Please restate each entry that follows word for word.

# [Saved data entries]

══════════

(** C23: The simulation's auto-fold script is what a runner does.  Whatever the
    other nodes answer, a proposer that is only given an illegal action ends its
    round; and when its event channel delivers what it published, among events
    of other rounds, the harness reports "auto_fold" with exactly the events the
    script expects: the rejection, one timeout per attempt, the auto-fold. *)
Theorem stalled_round_reported np stack remote store env r rid a e elapsed :
  table np stack → 2 ≤ np → runner_ok np stack r → currentRole r = Ok RoleProposer →
  0 ≤ cfgMaxAttempts (rcfg r) → Log_RoundID (rlog r) = Z.of_nat rid →
  (∀ att, received env (Z.of_nat rid) att = [] ∧ ctx_ended env (Z.of_nat rid) att = false) →
  SubmitAction a r = Err (ErrIllegalAction e) →
  ∃ store' r' err evs, exec remote store (runRound env r) = (store', Ok (r', err)) ∧
    published r' = published r ++ ((λ ev, (ev, [])) <$> evs) ∧
    ∀ stream, filter (λ ev, EvRoundID ev = Z.of_nat rid) stream = evs →
      ∃ report, driveScriptedRound (λ _, r) elapsed rid [a] stream = Ok report ∧
        ROutcome report = "auto_fold"%string ∧
        verifyExpectedEvents (REvents report) (expectedAutoFoldEvents (cfgMaxAttempts (rcfg r)) true) = None.
Proof using L SL.
  intros Ht Hnp Hr Hrole Hmax Hrid Henv Ha.
  destruct (stalled_round np stack Ht Hnp remote env r Hr Hrole Hmax) as ([r' err] & Hres & why & Hpub);
    [by rewrite Hrid|]. rewrite Hrid in Hpub. cbn [fst] in Hpub.
  pose proof (exec_result remote store (runRound env r)) as Hex. rewrite Hres in Hex.
  destruct (exec remote store (runRound env r)) as [store' x]. cbn in Hex. subst x.
  do 4 eexists. split; [done|]. split; [exact Hpub|]. intros stream Hs.
  unfold driveScriptedRound. rewrite drive_filter, Hs. cbn [drive]. rewrite Ha.
  rewrite drain_collects; [|by (apply list.Forall_forall; intros ev (t & -> & _)%list_elem_of_fmap)|done|done].
  eexists. split; [done|]. split; [done|]. apply verify_events_spec. cbn [REvents app].
  unfold expectedAutoFoldEvents, timeout_events. cbn. f_equal. rewrite fmap_app. cbn. f_equal.
  by rewrite <- list_fmap_compose.
Qed.

End stalled.

(** ** The script *)

(** Two logs with the same moves at the same table are the same to the rules. *)
Record same_moves (l l' : Log) : Prop := {
  sm_players : numPlayers l = numPlayers l';
  sm_stack : startingStack l = startingStack l';
  sm_moves : (λ e, (PlayerID e, EAction e)) <$> entries l = (λ e, (PlayerID e, EAction e)) <$> entries l';
}.
(** Where the entities at the end of a frame come from: each is an entity
    of the start of the frame, or one created in the frame, after its
    [update]; and it is not marked. *)
Lemma frame_entities env g h :
  let '(_, g', _) := frame env g h in
  (forall p', In p' (projectiles g') ->
     GameObject.markedForDeletion p' = false /\
     exists p, (In p (projectiles g) \/ playerShotOf p \/ enemyShotOf p) /\
               p' = Projectile.update p) /\
  (forall q', In q' (powerups g') ->
     GameObject.markedForDeletion q' = false /\
     exists q, (In q (powerups g) \/ freshPowerup q) /\ q' = Powerup.update q) /\
  (forall pt', In pt' (particles g') ->
     GameObject.markedForDeletion pt' = false /\
     exists pt, (In pt (particles g) \/ freshParticle pt) /\ pt' = Particle.update pt).
Proof.
  rewrite frame_unfold.
  destruct (playerPhase_spec env g h) as
    (g1 & h1 & E1 & _ & _ & _ & Hps1 & _ & Hpt1 & Hpu1 & _).
  rewrite E1.
  pose proof (enemyPhase_shots env g1 h1) as S2.
  destruct (enemyPhase_spec env g1 h1) as
    (shots & g2 & h2 & _ & E2 & _ & Hps2 & _ & Hpt2 & Hpu2 & _).
  rewrite E2 in *. destruct S2 as (shots' & Hps2' & Hshots).
  assert (shots' = shots) by (rewrite Hps2 in Hps2'; apply app_inv_head in Hps2'; congruence).
  subst shots'. clear Hps2'.
  destruct (waveCompletion_spec env g2 h2) as
    (g3 & h3 & E3 & _ & Hps3 & Hpt3 & Hpu3 & _).
  rewrite E3.
  pose proof (projectilePhase_grown env g3 h3) as H4.
  destruct (projectilePhase env g3 h3) as [[u4 g4] h4].
  destruct H4 as [[(pts4 & Hpt4 & Hf4) (pus4 & Hpu4 & Hg4)] HR4].
  pose proof (powerupPhase_grown env g4 h4) as H5.
  destruct (powerupPhase env g4 h4) as [[u5 g5] h5].
  destruct H5 as ((pts5 & Hpt5 & Hf5) & Hps5 & HR5).
  rewrite sweep_eq. cbn [projectiles powerups particles].
  assert (Hmark : forall (o : GameObject.t) (b : bool),
             negb (GameObject.markedForDeletion o) = true ->
             GameObject.markedForDeletion o = false).
  { intros o b H. destruct (GameObject.markedForDeletion o); [discriminate | reflexivity]. }
  split; [|split].
  - intros p' Hin. apply filter_In in Hin. destruct Hin as [Hin Hal].
    unfold alive in Hal. split; [exact (Hmark _ true Hal)|].
    rewrite Hps5 in Hin.
    destruct (Forall2_In_r _ _ _ _ HR4 Hin) as (p & Hp & Hrel).
    exists p. split.
    + rewrite Hps3, Hps2, Hps1 in Hp.
      apply in_app_or in Hp. destruct Hp as [Hp | Hp].
      * apply in_app_or in Hp. destruct Hp as [Hp | Hp]; [now left|].
        right. left. pose proof (shotsFired_playerShotOf env g) as Hs.
        rewrite Forall_forall in Hs. exact (Hs _ Hp).
      * right. right. rewrite Forall_forall in Hshots. exact (Hshots _ Hp).
    + destruct Hrel as [-> | ->]; [reflexivity|].
      exfalso. cbn in Hal. discriminate.
  - intros q' Hin. apply filter_In in Hin. destruct Hin as [Hin Hal].
    unfold alive in Hal. split; [exact (Hmark _ true Hal)|].
    destruct (Forall2_In_r _ _ _ _ HR5 Hin) as (q & Hq & Hrel).
    exists q. split.
    + rewrite Hpu4, Hpu3, Hpu2, Hpu1 in Hq.
      apply in_app_or in Hq. destruct Hq as [Hq | Hq]; [now left|].
      right. rewrite Forall_forall in Hg4. exact (Hg4 _ Hq).
    + destruct Hrel as [-> | ->]; [reflexivity|].
      exfalso. cbn in Hal. discriminate.
  - intros pt' Hin. apply filter_In in Hin. destruct Hin as [Hin Hal].
    unfold alive in Hal. split; [exact (Hmark _ true Hal)|].
    apply in_map_iff in Hin. destruct Hin as (pt & <- & Hpt).
    exists pt. split; [|reflexivity].
    rewrite Hpt5, Hpt4, Hpt3, Hpt2, Hpt1 in Hpt.
    apply in_app_or in Hpt. destruct Hpt as [Hpt | Hpt].
    + apply in_app_or in Hpt. destruct Hpt as [Hpt | Hpt]; [now left|].
      right. rewrite Forall_forall in Hf4. exact (Hf4 _ Hpt).
    + right. rewrite Forall_forall in Hf5. exact (Hf5 _ Hpt).
Qed.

══════════

# [Answer below]
(** C23: The simulation's auto-fold script is what a runner does.  Whatever the
    other nodes answer, a proposer that is only given an illegal action ends its
    round; and when its event channel delivers what it published, among events
    of other rounds, the harness reports "auto_fold" with exactly the events the
    script expects: the rejection, one timeout per attempt, the auto-fold. *)
Theorem stalled_round_reported np stack remote store env r rid a e elapsed :
  table np stack → 2 ≤ np → runner_ok np stack r → currentRole r = Ok RoleProposer →
  0 ≤ cfgMaxAttempts (rcfg r) → Log_RoundID (rlog r) = Z.of_nat rid →
  (∀ att, received env (Z.of_nat rid) att = [] ∧ ctx_ended env (Z.of_nat rid) att = false) →
  SubmitAction a r = Err (ErrIllegalAction e) →
  ∃ store' r' err evs, exec remote store (runRound env r) = (store', Ok (r', err)) ∧
    published r' = published r ++ ((λ ev, (ev, [])) <$> evs) ∧
    ∀ stream, filter (λ ev, EvRoundID ev = Z.of_nat rid) stream = evs →
      ∃ report, driveScriptedRound (λ _, r) elapsed rid [a] stream = Ok report ∧
        ROutcome report = "auto_fold"%string ∧
        verifyExpectedEvents (REvents report) (expectedAutoFoldEvents (cfgMaxAttempts (rcfg r)) true) = None.
Proof using L SL.
  intros Ht Hnp Hr Hrole Hmax Hrid Henv Ha.
  destruct (stalled_round np stack Ht Hnp remote env r Hr Hrole Hmax) as ([r' err] & Hres & why & Hpub);
    [by rewrite Hrid|]. rewrite Hrid in Hpub. cbn [fst] in Hpub.
  pose proof (exec_result remote store (runRound env r)) as Hex. rewrite Hres in Hex.
  destruct (exec remote store (runRound env r)) as [store' x]. cbn in Hex. subst x.
  do 4 eexists. split; [done|]. split; [exact Hpub|]. intros stream Hs.
  unfold driveScriptedRound. rewrite drive_filter, Hs. cbn [drive]. rewrite Ha.
  rewrite drain_collects; [|by (apply list.Forall_forall; intros ev (t & -> & _)%list_elem_of_fmap)|done|done].
  eexists. split; [done|]. split; [done|]. apply verify_events_spec. cbn [REvents app].
  unfold expectedAutoFoldEvents, timeout_events. cbn. f_equal. rewrite fmap_app. cbn. f_equal.
  by rewrite <- list_fmap_compose.
Qed.

End stalled.

(** ** The script *)

(** Two logs with the same moves at the same table are the same to the rules. *)
Record same_moves (l l' : Log) : Prop := {
  sm_players : numPlayers l = numPlayers l';
  sm_stack : startingStack l = startingStack l';
  sm_moves : (λ e, (PlayerID e, EAction e)) <$> entries l = (λ e, (PlayerID e, EAction e)) <$> entries l';
}.
(** Where the entities at the end of a frame come from: each is an entity
    of the start of the frame, or one created in the frame, after its
    [update]; and it is not marked. *)
Lemma frame_entities env g h :
  let '(_, g', _) := frame env g h in
  (forall p', In p' (projectiles g') ->
     GameObject.markedForDeletion p' = false /\
     exists p, (In p (projectiles g) \/ playerShotOf p \/ enemyShotOf p) /\
               p' = Projectile.update p) /\
  (forall q', In q' (powerups g') ->
     GameObject.markedForDeletion q' = false /\
     exists q, (In q (powerups g) \/ freshPowerup q) /\ q' = Powerup.update q) /\
  (forall pt', In pt' (particles g') ->
     GameObject.markedForDeletion pt' = false /\
     exists pt, (In pt (particles g) \/ freshParticle pt) /\ pt' = Particle.update pt).
Proof.
  rewrite frame_unfold.
  destruct (playerPhase_spec env g h) as
    (g1 & h1 & E1 & _ & _ & _ & Hps1 & _ & Hpt1 & Hpu1 & _).
  rewrite E1.
  pose proof (enemyPhase_shots env g1 h1) as S2.
  destruct (enemyPhase_spec env g1 h1) as
    (shots & g2 & h2 & _ & E2 & _ & Hps2 & _ & Hpt2 & Hpu2 & _).
  rewrite E2 in *. destruct S2 as (shots' & Hps2' & Hshots).
  assert (shots' = shots) by (rewrite Hps2 in Hps2'; apply app_inv_head in Hps2'; congruence).
  subst shots'. clear Hps2'.
  destruct (waveCompletion_spec env g2 h2) as
    (g3 & h3 & E3 & _ & Hps3 & Hpt3 & Hpu3 & _).
  rewrite E3.
  pose proof (projectilePhase_grown env g3 h3) as H4.
  destruct (projectilePhase env g3 h3) as [[u4 g4] h4].
  destruct H4 as [[(pts4 & Hpt4 & Hf4) (pus4 & Hpu4 & Hg4)] HR4].
  pose proof (powerupPhase_grown env g4 h4) as H5.
  destruct (powerupPhase env g4 h4) as [[u5 g5] h5].
  destruct H5 as ((pts5 & Hpt5 & Hf5) & Hps5 & HR5).
  rewrite sweep_eq. cbn [projectiles powerups particles].
  assert (Hmark : forall (o : GameObject.t) (b : bool),
             negb (GameObject.markedForDeletion o) = true ->
             GameObject.markedForDeletion o = false).
  { intros o b H. destruct (GameObject.markedForDeletion o); [discriminate | reflexivity]. }
  split; [|split].
  - intros p' Hin. apply filter_In in Hin. destruct Hin as [Hin Hal].
    unfold alive in Hal. split; [exact (Hmark _ true Hal)|].
    rewrite Hps5 in Hin.
    destruct (Forall2_In_r _ _ _ _ HR4 Hin) as (p & Hp & Hrel).
    exists p. split.
    + rewrite Hps3, Hps2, Hps1 in Hp.
      apply in_app_or in Hp. destruct Hp as [Hp | Hp].
      * apply in_app_or in Hp. destruct Hp as [Hp | Hp]; [now left|].
        right. left. pose proof (shotsFired_playerShotOf env g) as Hs.
        rewrite Forall_forall in Hs. exact (Hs _ Hp).
      * right. right. rewrite Forall_forall in Hshots. exact (Hshots _ Hp).
    + destruct Hrel as [-> | ->]; [reflexivity|].
      exfalso. cbn in Hal. discriminate.
  - intros q' Hin. apply filter_In in Hin. destruct Hin as [Hin Hal].
    unfold alive in Hal. split; [exact (Hmark _ true Hal)|].
    destruct (Forall2_In_r _ _ _ _ HR5 Hin) as (q & Hq & Hrel).
    exists q. split.
    + rewrite Hpu4, Hpu3, Hpu2, Hpu1 in Hq.
      apply in_app_or in Hq. destruct Hq as [Hq | Hq]; [now left|].
      right. rewrite Forall_forall in Hg4. exact (Hg4 _ Hq).
    + destruct Hrel as [-> | ->]; [reflexivity|].
      exfalso. cbn in Hal. discriminate.
  - intros pt' Hin. apply filter_In in Hin. destruct Hin as [Hin Hal].
    unfold alive in Hal. split; [exact (Hmark _ true Hal)|].
    apply in_map_iff in Hin. destruct Hin as (pt & <- & Hpt).
    exists pt. split; [|reflexivity].
    rewrite Hpt5, Hpt4, Hpt3, Hpt2, Hpt1 in Hpt.
    apply in_app_or in Hpt. destruct Hpt as [Hpt | Hpt].
    + apply in_app_or in Hpt. destruct Hpt as [Hpt | Hpt]; [now left|].
      right. rewrite Forall_forall in Hf4. exact (Hf4 _ Hpt).
    + right. rewrite Forall_forall in Hf5. exact (Hf5 _ Hpt).
Qed.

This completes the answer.